The western painted turtle (Chrysemys picta belli) overwinters in ice-covered water bodies and can survive without oxygen (anoxia) for months, during which time metabolic rate decreases so that ATP demand does not exceed anoxic ATP supply. In order to characterize the contribution of the cytoskeleton to overwintering metabolic depression in non-excitable turtle cells, we have optimized a hepatocyte cell culture system. Actin and tubulin cycling are large consumers of cellular ATP pools, and we hypothesized that their cycling activity, and consequently capacity for structural rearrangement, would be downregulated by overwintering conditions.
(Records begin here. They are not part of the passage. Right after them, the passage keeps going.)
(** [if lease_id: release_lease(...)] in the [finally] blocks. *)
Definition release_if (lease_id : option string) (file : string) (w : world) : world :=
  match lease_id with
  | Some id =>
      if decide (id = "") then w
      else set_container_manager (release_lease (container_manager w) db_container file) w
  | None => w
  end.

(** The frame both methods share: the two leases are taken before the
    body runs, and the [finally] block releases what was taken. *)
Definition with_leases {A} (body : world → world * result A) (w : world)
    : world * result A :=
  match acquire_lease (container_manager w) db_container chunk_index_mapping_file with
  | (cm, Raise e) => (set_container_manager cm w, Raise e)
  | (cm, Ok index_lease_id) =>
      let w := set_container_manager cm w in
      match acquire_lease (container_manager w) db_container chunk_blob_mapping_file with
      | (cm, Raise e) =>
          (release_if (Some index_lease_id) chunk_index_mapping_file
                      (set_container_manager cm w), Raise e)
      | (cm, Ok blob_lease_id) =>
          let '(w, r) := body (set_container_manager cm w) in
          (release_if (Some blob_lease_id) chunk_blob_mapping_file
             (release_if (Some index_lease_id) chunk_index_mapping_file w), r)
      end
  end.

(** The inner loop of [add]: [index_manager.add(text)[0]] for every
    searcher, collected in [index_ids]. *)
Fixpoint add_to_searchers (text : string) (ss : dict Searcher) (index_ids : dict nat)
    : dict Searcher * result (dict nat) :=
  match ss with
  | [] => ([], Ok index_ids)
  | (index_name, s) :: ss' =>
      match searcher_add s text with
      | (s', Raise e) => ((index_name, s') :: ss', Raise e)
      | (s', Ok []) => ((index_name, s') :: ss', Raise IndexError)
      | (s', Ok (index_id :: _)) =>
          let '(rest, r) := add_to_searchers text ss' (dict_set index_ids index_name index_id) in
          ((index_name, s') :: rest, r)
      end
  end.

(** The loop [for text in texts] of [add]. *)
Fixpoint add_chunks (blob_container blob_name : string) (texts : list string)
    (added_chunks : list (string * string)) (w : world)
    : world * result (list (string * string)) :=
  match texts with
  | [] => (w, Ok added_chunks)
  | text :: texts' =>
      let '(chunk_id, ci) := ChunkIndexMapping.get_new_id (index_file w) in
      let w := set_index_mapping ci w in
      match add_to_searchers text (searchers w) [] with
      | (ss, Raise e) => (set_searchers ss w, Raise e)
      | (ss, Ok index_ids) =>
          let w := set_searchers ss w in
          let w := set_index_mapping
                     (ChunkIndexMapping.add_mapping chunk_id index_ids (index_file w)) w in
          let w := set_blob_mapping
                     (ChunkBlobMapping.add_mapping chunk_id blob_container blob_name
                        (chunk_blob_mapping_manager w)) w in
          let w := logged [ChunkAdded chunk_id] w in
          add_chunks blob_container blob_name texts' (added_chunks ++ [(chunk_id, text)]) w
      end
  end.

Definition add (blob_container blob_name : string) (texts : list string) (w : world)
    : world * result (list (string * string)) :=
  with_leases (add_chunks blob_container blob_name texts []) w.
(** * AWS Cost Calculator: price resolution, cost normalisation, cart and report

    A shallow embedding of the Python sources

    - [bulk_pricing.py]    (class [LivePricingScraper], the static price table),
    - [aws_pricing.py]     (class [AWSPricingClient], the two formatters),
    - [app.py]             (the request handlers and the session cart),
    - [report_generator.py] (the CSV report),

    followed by the properties of the specification proved about them.

    Python values are modelled as the code has them: prices are binary64
    floats (the kernel's primitive floats), quantities are unbounded integers,
    dictionaries with string keys are finite maps or records of optional
    fields (a field read with [d.get(k, default)] is optional, a field read
    with [d[k]] is mandatory), and a raised exception is a [Raise] result. *)

From stdpp Require Import gmap strings list sorting pretty.
From Stdlib Require Import ZArith Ascii.
From Stdlib Require Import Floats.PrimFloat Floats.SpecFloat Floats.FloatOps Floats.FloatAxioms.

Local Open Scope string_scope.

(* Decimal price literals denote the nearest binary64 value, as in Python. *)
Set Warnings "-inexact-float,-register-all,-clear-no-such-hyp".
(** ** Kinds of failure *)

Lemma EnsureRange_Raise (min max v : obj) (e : exn) :
  call (EnsureRange min max) v = Raise e ->
  e = Exc ValueError ("Value must be at least " ++ py_str min)
  \/ e = Exc ValueError ("Value must be at most " ++ py_str max)
  \/ py_lt v min = Raise e \/ py_gt v max = Raise e.
Proof.
  simpl. unfold EnsureRange_call.
  destruct (py_is min py_None); simpl.
  - destruct (py_is max py_None); simpl; [discriminate|].
    destruct (py_gt v max) as [[|]|e']; simpl; intros [= <-]; auto.
  - destruct (py_lt v min) as [[|]|e']; simpl; try (intros [= <-]; auto).
    destruct (py_is max py_None); simpl; [discriminate|].
    destruct (py_gt v max) as [[|]|e'']; simpl; intros [= <-]; auto.
Qed.

Lemma EnsureChoice_Raise (allowed : list obj) (v : obj) (e : exn) :
  call (EnsureChoice allowed) v = Raise e ->
  exc_type e = ValueError
  \/ py_in v allowed = Raise e \/ tuple_str allowed = Raise e.
Proof.
  simpl. unfold EnsureChoice_call.
  destruct (py_in v allowed) as [[|]|e']; simpl; try (intros [= <-]; auto).
  destruct (tuple_str allowed); simpl; intros [= <-]; auto.
Qed.

Lemma EnsureBool_Raise (v : obj) (e : exn) :
  call EnsureBool v = Raise e ->
  e = Exc ValueError "Value must be of type bool".
Proof.
  simpl. unfold EnsureBool_call. destruct (py_isinstance_bool v);
    now intros [= <-].
Qed.

Lemma OrConstrainer_Raise (constraints : list (option (constraint obj)))
    (v : obj) (e : exn) :
  py_eq v py_None = Ok false ->
  call (OrConstrainer constraints) v = Raise e ->
  e = Exc ValidationError "All given constraints are violated".
Proof.
  intros Hn. rewrite call_Or. unfold OrConstrainer_call. rewrite Hn. simpl.
  apply or_loop_Raise.
Qed.

(** ** Documentation *)

(** The first line [_paramdoc] produces is the name alone, whatever the
    attributes of the parameter: its test [hasattr(paramsdoc,
    'allowedtype')] asks the string, not the parameter. *)
Lemma _paramdoc_first_line (indent : string) (width : Z)
    (self : parameter obj) :
  exists lines,
    _paramdoc indent width self
      = Ok (String.concat newline (py_str (name self) :: lines)).
Proof.
  unfold _paramdoc.
  replace (str_hasattr (py_str (name self)) "allowedtype") with false
    by (unfold str_hasattr; vm_compute; reflexivity).
  simpl bind. destruct (paramdoc_body indent width self) as [lines|e].
  - now exists lines.
  - now exists [].
Qed.

End Properties.

(** * The module on CPython objects *)

Example Parameter_5 :
  exists p,
    Parameter_new (CPython.int 10 5) None false [] = Ok p
    /\ value p = CPython.int 10 5 /\ is_default p = true /\ _isset p = false
    /\ _set (CPython.int 11 7) false p = (p_5_7, Ok tt)
    /\ is_default p_5_7 = false /\ equal_default p_5_7 = Ok false.
Proof. eexists. repeat split. Qed.

Example EnsureRange_10 :
  call range_7_44 (CPython.int 4 10) = Ok (CPython.int 4 10).
Proof. reflexivity. Qed.

Example EnsureChoice_a :
  call choice_a_b (CPython.str 4 "a") = Ok (CPython.str 4 "a").
Proof. reflexivity. Qed.

Example OrConstrainer_None_listed :
  call (OrConstrainer [Some range_7_44; None]) CPython.none = Ok CPython.none.
Proof. reflexivity. Qed.

(** C6, at work: 10 passes the range and then the choice among 10 and 20;
    50 stops at the range, whose exception comes out. *)
Lemma AndConstrainer_pipes_witness :
  call (AndConstrainer
          [Some range_7_44;
           Some (EnsureChoice [CPython.int 8 10; CPython.int 9 20])])
       (CPython.int 4 10) = Ok (CPython.int 4 10)
  /\ call (AndConstrainer [Some range_7_44; Some choice_a_b])
          (CPython.int 4 50)
     = Raise (Exc ValueError "Value must be at most 44").
Proof.
  split.
  - apply (proj1 (proj2 (AndConstrainer_pipes range_7_44
                           (EnsureChoice [CPython.int 8 10; CPython.int 9 20])
                           (CPython.int 4 10))) (CPython.int 4 10));
      reflexivity.
  - apply (proj2 (proj2 (AndConstrainer_pipes range_7_44 choice_a_b
                           (CPython.int 4 50)))).
    reflexivity.
Defined.

(** C1 as stated fails on None: [EnsureValue] returns None as it is, yet
    [OrConstrainer((EnsureValue(), EnsureValue()))] refuses None, and with a
    [ValueError]. *)
Lemma OrConstrainer_refuses_None :
  call EnsureValue CPython.none = Ok CPython.none
  /\ call (OrConstrainer [Some EnsureValue; Some EnsureValue]) CPython.none
     = Raise (Exc ValueError "None is not an allowed value").
Proof. split; reflexivity. Qed.

Lemma OrConstrainer_pair_witness :
  py_eq (CPython.str 4 "a") py_None = Ok false
  /\ call (OrConstrainer [Some range_7_44; Some choice_a_b])
          (CPython.str 4 "a") = Ok (CPython.str 4 "a").
Proof.
  split; [reflexivity|].
  etransitivity.
  - apply (proj1 (OrConstrainer_pair range_7_44 choice_a_b
                    (CPython.str 4 "a"))).
    reflexivity.
  - reflexivity.
Defined.

(** C7, at work: assigning another 7 to a parameter that holds 7. *)
Lemma set_same_value_is_noop_witness :
  _set (CPython.int 12 7) false p_5_7 = (p_5_7, Ok tt).
Proof.
  apply (@set_same_value_is_noop _ _ p_5_7 (CPython.int 12 7)
           (CPython.int 12 7)); reflexivity.
Defined.

(** C2 as stated fails where a constraint is present:
    [Parameter(50, EnsureRange(min=7, max=44), ro=True)] cannot be
    constructed, and on [Parameter(10, EnsureRange(min=7, max=44), ro=True)]
    the write [.value = 50] raises the range's [ValueError], not
    [RuntimeError]. *)
Lemma readonly_write_ValueError :
  Parameter_new (CPython.int 10 50) (Some range_7_44) true []
    = Raise (Exc ValueError "Value must be at most 44")
  /\ exists p,
       Parameter_new (CPython.int 10 10) (Some range_7_44) true [] = Ok p
       /\ _set (CPython.int 4 50) false p
          = (p, Raise (Exc ValueError "Value must be at most 44")).
Proof. split; [reflexivity|]. eexists. split; reflexivity. Qed.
Turtles were acclimated to either 22°C or 4°C for at least 20 days and isolated hepatocytes were plated on either fibronectin or polylysine at varying temperatures, or in cyanide containing media, which acted as a chemical proxy for anoxia. Low incubation temperature, but not cyanide, prevented hepatocytes from forming stable attachment to fibronectin, suggesting inhibition of cell spreading and arrest of actin structural rearrangement by low temperature. Attachment to polylysine, a predominately passive and electrostatic phenomenon, was not inhibited by low temperature or cyanide. Hepatocytes isolated from 4°C acclimated turtles were 30% smaller in 2D area than those of 22°C acclimated turtles. Three-hour cyanide exposure of hepatocytes from 22°C acclimated turtles also resulted in a 30% shrinkage of 2D area, indicating that temperature depression and anoxia may have overlapping inhibitory effects on cell spreading and underlying cytoskeletal turnover. Previous research has shown that cyanide treatment causes reduction of hepatocyte mitochondrial membrane potential. Ongoing work is demonstrating that, regardless of whole animal temperature acclimation, low temperature exposure results in decreased mitochondrial membrane potential as well as increased cytosolic calcium, signaling which may contribute to inhibition of energetically costly actin rearrangement.